===== DATA =====
Definition element_warning (flowSet : gset string) (i : nat) (elem : obj) : list warning :=
  let id := text_of elem "id" in
  let kind := text_of elem "type" in
  if kind =? "tinyNode" then validateNodeElement i id elem flowSet
  else if (kind =? "tinyEdge") || (kind =? "edge") then validateEdgeElement i id elem flowSet else [].

(** The known flows, and what was logged. *)
Definition ValidateProjectExport (data : ProjectExport) : gset string * list warning :=
  let flowSet := list_to_set (map ef_ResourceName (pe_TinyFlows data)) in
  (flowSet, warn_if (bool_decide (pe_TinyFlows data = [])) NoFlows ++
            concat (imap (element_warning flowSet) (pe_Elements data)) ++ concat (imap validatePage (pe_Pages data))).

(** ** Stripped schemas *)

Lemma strip_def_clean (def : json) : internal_path (strip_def def) = false.
Proof.
  unfold strip_def. destruct (internal_path def) eqn:E; [|done]. destruct def; try done. cbn. by rewrite obj_get_delete.
Qed.

Lemma strip_def_id (def : json) : internal_path def = false -> strip_def def = def.
Proof. unfold strip_def. by intros ->. Qed.

(** Nothing but the paths goes: a stripped schema has the members of the old
    one, its definitions under the same names in the same order, each without
    its path where that was internal and untouched otherwise; and stripping
    again changes nothing. *)
Lemma strip_schema_exact (schema schema' : obj) : strip_schema schema = Some schema' ->
  exists defs, obj_get "$defs" schema = Some (JObj defs) /\
    obj_get "$defs" schema' = Some (JObj (map (fun kv => (kv.1, strip_def kv.2)) defs)) /\
    (forall k, k <> "$defs" -> obj_get k schema' = obj_get k schema) /\
    (forall name def, (name, def) ∈ defs -> internal_path def = false -> strip_def def = def) /\
    strip_schema schema' = None.
Proof.
  unfold strip_schema. destruct (obj_get "$defs" schema) as [[| | | | |defs]|] eqn:E; try discriminate.
  destruct (existsb _ defs); [|discriminate]. intros [= <-]. exists defs. split; [done|]. rewrite obj_get_set, String.eqb_refl. split; [done|].
  split; [intros k Hk; rewrite obj_get_set; by destruct (String.eqb_spec "$defs" k); [congruence|]|]. split; [intros name def _; apply strip_def_id|].
  destruct (existsb _ (map _ defs)) eqn:Ee; [|done]. apply existsb_exists in Ee as (kv & Hin & Hp).
  apply in_map_iff in Hin as (kv0 & <- & _). cbn in Hp. by rewrite strip_def_clean in Hp.
Qed.
(* ===== verification/Rbac.v ===== *)
(** * Does the declared access cover the calls?

    [cli/rbaccheck.go]: the check of a module's declared access against the
    Kubernetes calls its code makes. What the type checker resolves - the
    method, the types of the receiver and of the arguments, the position - is
    the input; the packages' loading and their syntax are third-party. *)
From S2P Require Import Prelude.

Open Scope string_scope.
Open Scope list_scope.

(** ** Resources and verbs *)

Abbreviation groupResource := (string * string)%type.
Abbreviation Rules := (gmap groupResource (list string)).

Definition show_resource (gr : groupResource) : string := if gr.1 =? "" then gr.2 else gr.1 +:+ "/" +:+ gr.2.

Definition clientVerbs (method : string) : option (list string) :=
  if method =? "Get" then Some ["get"]
  else if method =? "List" then Some ["list"]
  else if method =? "Watch" then Some ["watch"]
  else if method =? "Create" then Some ["create"]
  else if method =? "Delete" then Some ["delete"]
  else if method =? "Update" then Some ["update"]
  else if method =? "Patch" then Some ["patch"]
  else if method =? "DeleteAllOf" then Some ["delete"; "list"]
  else None.

Definition read_verbs : list string := ["get"; "list"; "patch"; "update"; "watch"].
Definition baseAccess : list (groupResource * list string) :=
  [(("apps", "deployments"), read_verbs); (("", "pods"), read_verbs); (("", "services"), read_verbs);
   (("networking.k8s.io", "ingresses"), read_verbs)].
=====
THE PROBLEM
Every entry above needs to be written out again exactly.

ANSWER TO THIS PROBLEM
Definition element_warning (flowSet : gset string) (i : nat) (elem : obj) : list warning :=
  let id := text_of elem "id" in
  let kind := text_of elem "type" in
  if kind =? "tinyNode" then validateNodeElement i id elem flowSet
  else if (kind =? "tinyEdge") || (kind =? "edge") then validateEdgeElement i id elem flowSet else [].

(** The known flows, and what was logged. *)
Definition ValidateProjectExport (data : ProjectExport) : gset string * list warning :=
  let flowSet := list_to_set (map ef_ResourceName (pe_TinyFlows data)) in
  (flowSet, warn_if (bool_decide (pe_TinyFlows data = [])) NoFlows ++
            concat (imap (element_warning flowSet) (pe_Elements data)) ++ concat (imap validatePage (pe_Pages data))).

(** ** Stripped schemas *)

Lemma strip_def_clean (def : json) : internal_path (strip_def def) = false.
Proof.
  unfold strip_def. destruct (internal_path def) eqn:E; [|done]. destruct def; try done. cbn. by rewrite obj_get_delete.
Qed.

Lemma strip_def_id (def : json) : internal_path def = false -> strip_def def = def.
Proof. unfold strip_def. by intros ->. Qed.

(** Nothing but the paths goes: a stripped schema has the members of the old
    one, its definitions under the same names in the same order, each without
    its path where that was internal and untouched otherwise; and stripping
    again changes nothing. *)
Lemma strip_schema_exact (schema schema' : obj) : strip_schema schema = Some schema' ->
  exists defs, obj_get "$defs" schema = Some (JObj defs) /\
    obj_get "$defs" schema' = Some (JObj (map (fun kv => (kv.1, strip_def kv.2)) defs)) /\
    (forall k, k <> "$defs" -> obj_get k schema' = obj_get k schema) /\
    (forall name def, (name, def) ∈ defs -> internal_path def = false -> strip_def def = def) /\
    strip_schema schema' = None.
Proof.
  unfold strip_schema. destruct (obj_get "$defs" schema) as [[| | | | |defs]|] eqn:E; try discriminate.
  destruct (existsb _ defs); [|discriminate]. intros [= <-]. exists defs. split; [done|]. rewrite obj_get_set, String.eqb_refl. split; [done|].
  split; [intros k Hk; rewrite obj_get_set; by destruct (String.eqb_spec "$defs" k); [congruence|]|]. split; [intros name def _; apply strip_def_id|].
  destruct (existsb _ (map _ defs)) eqn:Ee; [|done]. apply existsb_exists in Ee as (kv & Hin & Hp).
  apply in_map_iff in Hin as (kv0 & <- & _). cbn in Hp. by rewrite strip_def_clean in Hp.
Qed.
(* ===== verification/Rbac.v ===== *)
(** * Does the declared access cover the calls?

    [cli/rbaccheck.go]: the check of a module's declared access against the
    Kubernetes calls its code makes. What the type checker resolves - the
    method, the types of the receiver and of the arguments, the position - is
    the input; the packages' loading and their syntax are third-party. *)
From S2P Require Import Prelude.

Open Scope string_scope.
Open Scope list_scope.

(** ** Resources and verbs *)

Abbreviation groupResource := (string * string)%type.
Abbreviation Rules := (gmap groupResource (list string)).

Definition show_resource (gr : groupResource) : string := if gr.1 =? "" then gr.2 else gr.1 +:+ "/" +:+ gr.2.

Definition clientVerbs (method : string) : option (list string) :=
  if method =? "Get" then Some ["get"]
  else if method =? "List" then Some ["list"]
  else if method =? "Watch" then Some ["watch"]
  else if method =? "Create" then Some ["create"]
  else if method =? "Delete" then Some ["delete"]
  else if method =? "Update" then Some ["update"]
  else if method =? "Patch" then Some ["patch"]
  else if method =? "DeleteAllOf" then Some ["delete"; "list"]
  else None.

Definition read_verbs : list string := ["get"; "list"; "patch"; "update"; "watch"].
Definition baseAccess : list (groupResource * list string) :=
  [(("apps", "deployments"), read_verbs); (("", "pods"), read_verbs); (("", "services"), read_verbs);
   (("networking.k8s.io", "ingresses"), read_verbs)].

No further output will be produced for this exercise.